The FEF-3 class had a multiple smoke stack (but not the FEF-2's). The sand box and steam dome were combined into one large casting and they had the massive-looking centipede tender.

Cab Forwards

  • 5426 SP 4-8-8-2 Cab Forward - Numbered 4294.
  • 5430 SP 4-8-8-2 Cab Forward - Numbered 4274.
    These were locos on the SP that were built to run cab first, because of the many and long tunnels and snowsheds. This kept the crew in front of the exhaust, not trailing it. These engines burned oil which could be piped to the firebox. Otherwise they couldn't have separated the firebox from the tender.
    According to the review in the June '66 MR, there were several classes of cab forwards, AC-4 through AC-12. The first three series (AC-4 through AC-6) had a flat front to the cab, while the rest had a rounded front. The AHM model was based on the plans of AC-11 no. 4272 in the June '48 MR and reprinted in Steam Loco Cyclopedia. This class of 30 locos (nos. 4245-4274) were built by Baldwin in 1942-'43.

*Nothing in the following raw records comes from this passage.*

Lemma print_elements_head v l :
  forallb plain (v :: l) = true → ∃ c t, print_elements (v :: l) = c :: t ∧ opens c.
Proof.
  cbn [forallb]. intros [Hv _]%andb_true_iff. destruct (print_value_head ea v Hv) as (c & t & Hw & Hc).
  unfold print_elements. destruct l; cbn; rewrite Hw; eexists _, _; (split; [reflexivity|done]).
Qed.

Lemma parse_elements_print v l acc fuel r :
  Forall reads_back (v :: l) → forallb plain (v :: l) = true →
  (2 * length (print_elements (v :: l)) + 1 ≤ fuel)%nat →
  parse_elements fuel acc (print_elements (v :: l) ++ 93 :: r) = Ok (PList (rev acc ++ v :: l), r).
Proof.
  revert v acc fuel. induction l as [|w l IH]; intros v acc [|fuel] Hall Hpl Hf; try lia;
    apply Forall_cons in Hall as [Hv Hall]; cbn [forallb] in Hpl;
    apply andb_true_iff in Hpl as [Hpv Hpl].
  - change (print_elements [v]) with (print_value ea v) in *. cbn [parse_elements].
    rewrite Hv by (done || lia || by right; left). rewrite bind_Ok, skip_ws_open by lia. done.
  - change (print_elements (v :: w :: l)) with (print_value ea v ++ 44 :: print_elements (w :: l)) in *.
    rewrite length_app in Hf. cbn [length] in Hf. rewrite <- app_assoc. cbn [parse_elements app].
    rewrite Hv by (done || lia || by left). rewrite bind_Ok, skip_ws_open by lia.
    cbv iota beta. destruct (print_elements_head w l Hpl) as (c & t' & Ht' & Hc).
    pose proof (IH w (v :: acc) fuel Hall Hpl ltac:(lia)) as IH'. rewrite Ht' in *.
    cbn [app] in *. rewrite skip_ws_open by auto. rewrite IH'. cbn. by rewrite <- app_assoc.
Qed.

(** One member: the key is new, the value reads back. *)
Lemma parse_member_print k v acc fuel r :
  reads_back v → forallb scalar k = true → plain v = true → k ∉ acc.*1 →
  (2 * length (print_member (k, v)) ≤ fuel)%nat → delimited r →
  parse_members (S fuel) acc (print_member (k, v) ++ r)
  = match skip_ws r with
    | 125 :: r => Ok (PDict (acc ++ [(k, v)]), r)
    | 44 :: r => parse_members fuel (acc ++ [(k, v)]) (skip_ws r)
    | _ => Err JSONDecodeError
    end.
Proof.
  intros Hv Hk Hpv Hnew Hf Hr. unfold print_member in *. cbn [fst snd] in *.
  unfold print_string in *. rewrite length_app in Hf. cbn [length] in Hf.
  rewrite <- app_assoc, <- !app_comm_cons, <- app_assoc. cbn [parse_members app].
  pose proof (parse_print_string ea k (58 :: print_value ea v ++ r) Hk) as Hs. cbv zeta in Hs.
  rewrite Hs, skip_ws_open by lia. cbv iota beta.
  destruct (print_value_head ea v Hpv) as (c & t & Hw & Hc).
  pose proof (Hv Hpv fuel r ltac:(lia) Hr) as Hv'. rewrite Hw in *. cbn [app] in *.
  rewrite skip_ws_open, Hv', bind_Ok, dict_set_fresh by auto. done.
Qed.

Lemma parse_members_print k v kvs acc fuel r :
  Forall (λ p, reads_back p.2) ((k, v) :: kvs) →
  forallb (λ p, forallb scalar p.1 && plain p.2) ((k, v) :: kvs) = true →
  NoDup (acc ++ (k, v) :: kvs).*1 →
  (2 * length (print_members ((k, v) :: kvs)) + 1 ≤ fuel)%nat →
  parse_members fuel acc (print_members ((k, v) :: kvs) ++ 125 :: r)
  = Ok (PDict (acc ++ (k, v) :: kvs), r).
Proof.
  revert k v acc fuel. induction kvs as [|[k' w] kvs IH]; intros k v acc [|fuel] Hall Hpl Hnd Hf;
    try lia; apply Forall_cons in Hall as [Hv Hall]; cbn [forallb fst snd] in Hpl, Hv;
    apply andb_true_iff in Hpl as [Hpv Hpl]; apply andb_true_iff in Hpv as [Hk Hpv];
    assert (k ∉ acc.*1) as Hnew
      by (rewrite fmap_app in Hnd; apply NoDup_app in Hnd as (_ & Hd & _);
          intros Hin; apply (Hd k Hin); left).
  - change (print_members [(k, v)]) with (print_member (k, v)) in *.
    rewrite parse_member_print by (done || lia || by right; right; left).
    by rewrite skip_ws_open by lia.
  - change (print_members ((k, v) :: (k', w) :: kvs))
      with (print_member (k, v) ++ 44 :: print_members ((k', w) :: kvs)) in *.
    rewrite length_app in Hf. cbn [length] in Hf. rewrite <- app_assoc. cbn [app].
    rewrite parse_member_print by (done || lia || by left). rewrite skip_ws_open by lia.
    cbv iota beta. assert (∃ t, print_members ((k', w) :: kvs) = 34 :: t) as [t Ht].
    { unfold print_members, print_member, print_string. destruct kvs; cbn; eauto. }
    pose proof (IH k' w (acc ++ [(k, v)]) fuel Hall Hpl) as IH'.
    rewrite <- app_assoc in IH'. cbn [app] in IH'. specialize (IH' Hnd ltac:(lia)).
    rewrite Ht in *. cbn [app] in *. rewrite skip_ws_open by (left; by left). exact IH'.
Qed.

Lemma not_close {B} (f : str → B) (g : str → B) c t :
  opens c → match c :: t with 93 :: r => f r | r => g r end = g (c :: t).
Proof.
  unfold opens. intros Hc. destruct c as [|p|p]; try done.
  repeat (destruct p as [p|p|]; try done); lia.
Qed.

Lemma parse_print v : reads_back v.
Proof.
  induction v as [|b|z|f|s|l IH|kvs IH] using pyval_nested_ind; intros Hpl [|fuel] r Hf Hr;
    try (destruct (print_value_head ea _ Hpl) as (? & ? & He & _); rewrite He in Hf; cbn in Hf; lia).
  - done.
  - by destruct b.
  - cbn [print_value] in *. destruct (dec_str_head z) as (c & t & Hz & Hc & _).
    pose proof (parse_word_number z r) as Hw. pose proof (parse_number_print z r Hpl Hr) as Hn.
    rewrite Hz in *. cbn [app parse_value] in *.
    repeat match goal with |- context [c =? ?x] => destruct (Z.eqb_spec c x); [lia|] end.
    rewrite Hw. exact Hn.
  - done.
  - cbn [print_value] in *. unfold print_string. rewrite <- app_comm_cons, <- app_assoc.
    cbn [app parse_value Z.eqb Pos.eqb]. pose proof (parse_print_string ea s r Hpl) as Hs.
    cbv zeta in Hs. by rewrite Hs.
  - destruct l as [|v l]; [done|].
    change (print_value ea (PList (v :: l))) with (91 :: print_elements (v :: l) ++ [93]) in *.
    cbn [length] in Hf. rewrite length_app in Hf. rewrite <- app_comm_cons, <- app_assoc.
    cbn [app parse_value Z.eqb Pos.eqb].
    destruct (print_elements_head v l Hpl) as (c & t & Ht & Hc).
    pose proof (parse_elements_print v l [] fuel r IH Hpl ltac:(cbn in *; lia)) as Hpe.
    rewrite Ht in *. cbn [app] in *. rewrite skip_ws_open by auto.
    etrans; [exact (not_close (λ r, Ok (PList [], r)) (parse_elements fuel []) c _ Hc)|exact Hpe].
  - destruct kvs as [|[k v] kvs]; [done|].
    change (print_value ea (PDict ((k, v) :: kvs))) with (123 :: print_members ((k, v) :: kvs) ++ [125]) in *.
    cbn [length] in Hf. rewrite length_app in Hf. rewrite <- app_comm_cons, <- app_assoc.
    cbn [app parse_value Z.eqb Pos.eqb]. cbn [plain] in Hpl. apply andb_true_iff in Hpl as [Hpl Hnd].
    apply bool_decide_eq_true in Hnd.
    pose proof (parse_members_print k v kvs [] fuel r IH Hpl Hnd ltac:(cbn in *; lia)) as Hpm.
    assert (∃ t, print_members ((k, v) :: kvs) = 34 :: t) as [t Ht].
    { unfold print_members, print_member, print_string. destruct kvs; cbn; eauto. }
    rewrite Ht in *. cbn [app] in *. rewrite skip_ws_open by (left; by left). exact Hpm.
Qed.
(* ===== verification/JsonIndent.v ===== *)
(** The [json] module as the build tools use it: [json.dumps(v, sort_keys=True, indent=2)].
    Shown: loading what was dumped gives the value back with its dictionaries in key
    order. *)
From Stdlib Require Import ZArith Lia.
From stdpp Require Import base decidable strings numbers list sorting.
From S2P Require Import Prelude PyStr Json Codec.

Open Scope Z_scope.

(** The line break before an item at a depth: [indent=2]. *)
Definition new_line (depth : nat) : str := 10 :: replicate (2 * depth) 32.

(** The items of a container: each on a line of its own, with commas between them. *)
Fixpoint print_lines (depth : nat) (items : list str) : str :=
  match items with
  | [] => []
  | [i] => new_line depth ++ i
  | i :: items => new_line depth ++ i ++ 44 :: print_lines depth items
  end.

Fixpoint print_indented (ea : bool) (depth : nat) (v : pyval) : str :=
  match v with
  | PList ((_ :: _) as l) =>
      91 :: print_lines (S depth) (map (print_indented ea (S depth)) l) ++ new_line depth ++ [93]
  | PDict ((_ :: _) as kvs) =>
      123 :: print_lines (S depth) (map (λ p, print_string ea p.1 ++ 58 :: 32 :: print_indented ea (S depth) p.2) kvs)
      ++ new_line depth ++ [125]
  | _ => print_value ea v
  end.

(** [json.dumps(v, sort_keys=True, indent=2)] *)
Definition json_dumps_indented (v : pyval) : str := print_indented true 0 (canon v).

(** * Reading it back *)

Lemma skip_line depth s : skip_ws (new_line depth ++ s) = skip_ws s.
Proof.
  unfold skip_ws, new_line. cbn [app drop_while json_space Z.eqb Pos.eqb orb].
  induction (2 * depth)%nat as [|n IH]; [done|]. cbn [replicate app drop_while]. exact IH.
Qed.
(** Two bytes drive the register injectively from any state. *)
Lemma crc_shift_equal_cancel sc sa sa' b b' :
  Z.lxor (Z.lxor sc sa) b = Z.lxor (Z.lxor sc sa') b' → Z.lxor sa sa' = Z.lxor b b'.
Proof.
  intros Heq. apply Z.bits_inj'. intros i Hi. apply (f_equal (λ x, Z.testbit x i)) in Heq.
  rewrite !Z.lxor_spec in *.
  by destruct (Z.testbit sc i), (Z.testbit sa i), (Z.testbit sa' i), (Z.testbit b i),
    (Z.testbit b' i).
Qed.

Lemma foldl_two {A B} (f : A → B → A) c a b : foldl f c [a; b] = f (f c a) b.
Proof. done. Qed.

Lemma crc_two_bytes_inj c a b a' b' :
  word16 c → byte_ok a → byte_ok b → byte_ok a' → byte_ok b' →
  foldl crc_byte c [a; b] = foldl crc_byte c [a'; b'] → a = a' ∧ b = b'.
Proof.
  intros Hc Ha Hb Ha' Hb' Heq. rewrite !foldl_two in Heq.
  rewrite (crc_byte_shift _ b), (crc_byte_shift _ b') in Heq.
  apply crc_shift_inj in Heq; [|apply word16_lxor; auto using crc_byte_word16, word16_byte_high..].
  rewrite !crc_byte_shift, !crc_shift_lxor in Heq by auto using word16_byte_high.
  apply crc_shift_equal_cancel in Heq.
  rewrite <- crc_shift_lxor, <- !Z.shiftl_lxor in Heq by auto using word16_byte_high.
  assert (Z.lxor a a' = 0) as Haa.
  { destruct (crc_shift_table (Z.lxor a a')) as [_ Htab]; [by apply lxor_byte|].
    apply Htab. rewrite Heq, Z.shiftl_mul_pow2 by done. by apply Z.mod_mul. }
  rewrite Haa, Z.shiftl_0_l, crc_shift_0 in Heq.
  apply Z.lxor_eq in Haa. split; [done|]. apply Z.lxor_eq.
  rewrite Z.shiftl_mul_pow2 in Heq by done. lia.
Qed.

(** * Valid keys *)

Lemma be_of_int_app n m z :
  be_of_int (n + m) z = be_of_int n (z / 256 ^ Z.of_nat m) ++ be_of_int m z.
Proof.
  induction n as [|n IH]; [done|]. cbn. f_equal; [|done].
  rewrite Z.div_div, <- Z.pow_add_r by lia. do 3 f_equal. lia.
Qed.

(** Two integers that differ in one five-bit group agree outside two bytes. *)
Lemma group_window a v v' b m :
  0 ≤ m ≤ 275 → 0 ≤ v < 32 → 0 ≤ v' < 32 → 0 ≤ b < 2 ^ m →
  let z := (a * 32 + v) * 2 ^ m + b in
  let z' := (a * 32 + v') * 2 ^ m + b in
  ∃ n q : nat, (n + 2 + q = 35)%nat ∧
    be_of_int n (z / 256 ^ Z.of_nat (2 + q)) = be_of_int n (z' / 256 ^ Z.of_nat (2 + q)) ∧
    be_of_int q z = be_of_int q z'.
Proof.
  intros Hm Hv Hv' Hb z z'. set (qz := Z.min (m / 8) 33).
  assert (0 ≤ qz ≤ 33 ∧ 8 * qz ≤ m ≤ 8 * qz + 11) as Hq.
  { pose proof (Z.div_mod m 8). pose proof (Z.mod_pos_bound m 8). unfold qz. lia. }
  exists (33 - Z.to_nat qz)%nat, (Z.to_nat qz). split; [lia|].
  assert (∀ k, 0 ≤ k → 256 ^ k = 2 ^ (8 * k)) as H256 by (intros; by rewrite Z.pow_mul_r).
  split.
  - f_equal. rewrite H256 by lia.
    replace (8 * Z.of_nat (2 + Z.to_nat qz)) with (m + 5 + (8 * qz + 11 - m)) by lia.
    rewrite Z.pow_add_r, <- !Z.div_div by lia. f_equal.
    assert (∀ w, 0 ≤ w < 32 → ((a * 32 + w) * 2 ^ m + b) / 2 ^ (m + 5) = a) as Hdiv.
    { intros w Hw. rewrite Z.pow_add_r, <- Z.div_div, Z.div_add_l, (Z.div_small b) by lia.
      rewrite Z.add_0_r. change (2 ^ 5) with 32. rewrite Z.div_add_l, (Z.div_small w) by lia. lia. }
    unfold z, z'. by rewrite !Hdiv.
  - rewrite <- (be_of_int_mod _ (Z.to_nat qz) z), <- (be_of_int_mod _ (Z.to_nat qz) z') by lia.
    f_equal. rewrite H256 by lia. replace (8 * Z.of_nat (Z.to_nat qz)) with (8 * qz) by lia.
    assert (∀ w, ((a * 32 + w) * 2 ^ m + b) mod 2 ^ (8 * qz) = b mod 2 ^ (8 * qz)) as Hmod.
    { intros w. replace m with (m - 8 * qz + 8 * qz) by lia.
      rewrite Z.pow_add_r, Z.mul_assoc, Z.add_comm, Z.mod_add by lia. done. }
    unfold z, z'. by rewrite !Hmod.
Qed.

The first cab forwards were the MC-2 class ("Mallet - Consolidation) built in 1910. "AC" stood for "articulated - consolidation", probably meaning they were not compound engines. The SP had a total of 256 cab forwards and no other road is known to have had any.

There was the AC-9 class, 12 locos built by Lima in '39, which being coal burning locos, had to have the cab back by the tender. These locos looked like backwards cab forwards - the article in a '39 Railway Age even mentioned this. (And one could suggest these with the model turned around, although these had a streamlined skyline casting). These locos were used in the southwest, burning low grade bituminous coal from Dawson Field, NM. The driver diameter was 64 inches on these.

Big Boys

  • HR2005 4-8-8-4 UP Big Boy - Lettered no. 4003. These were constructed in late 1941 (nos. 4000-4019), with five more built in '44 (nos. 4020-4-24). Legend has it that the name came about when some unknown worker at Alco chalked "Big Boy" on the smokebox front. The locos stayed in service until 1962 and a large number (proportionately) were preserved. This model has smaller flanges than the original AHM version, but still not RP-25. By many attributes, this class of locos were the biggest steam engines ever produced. Only the UP had ones like this.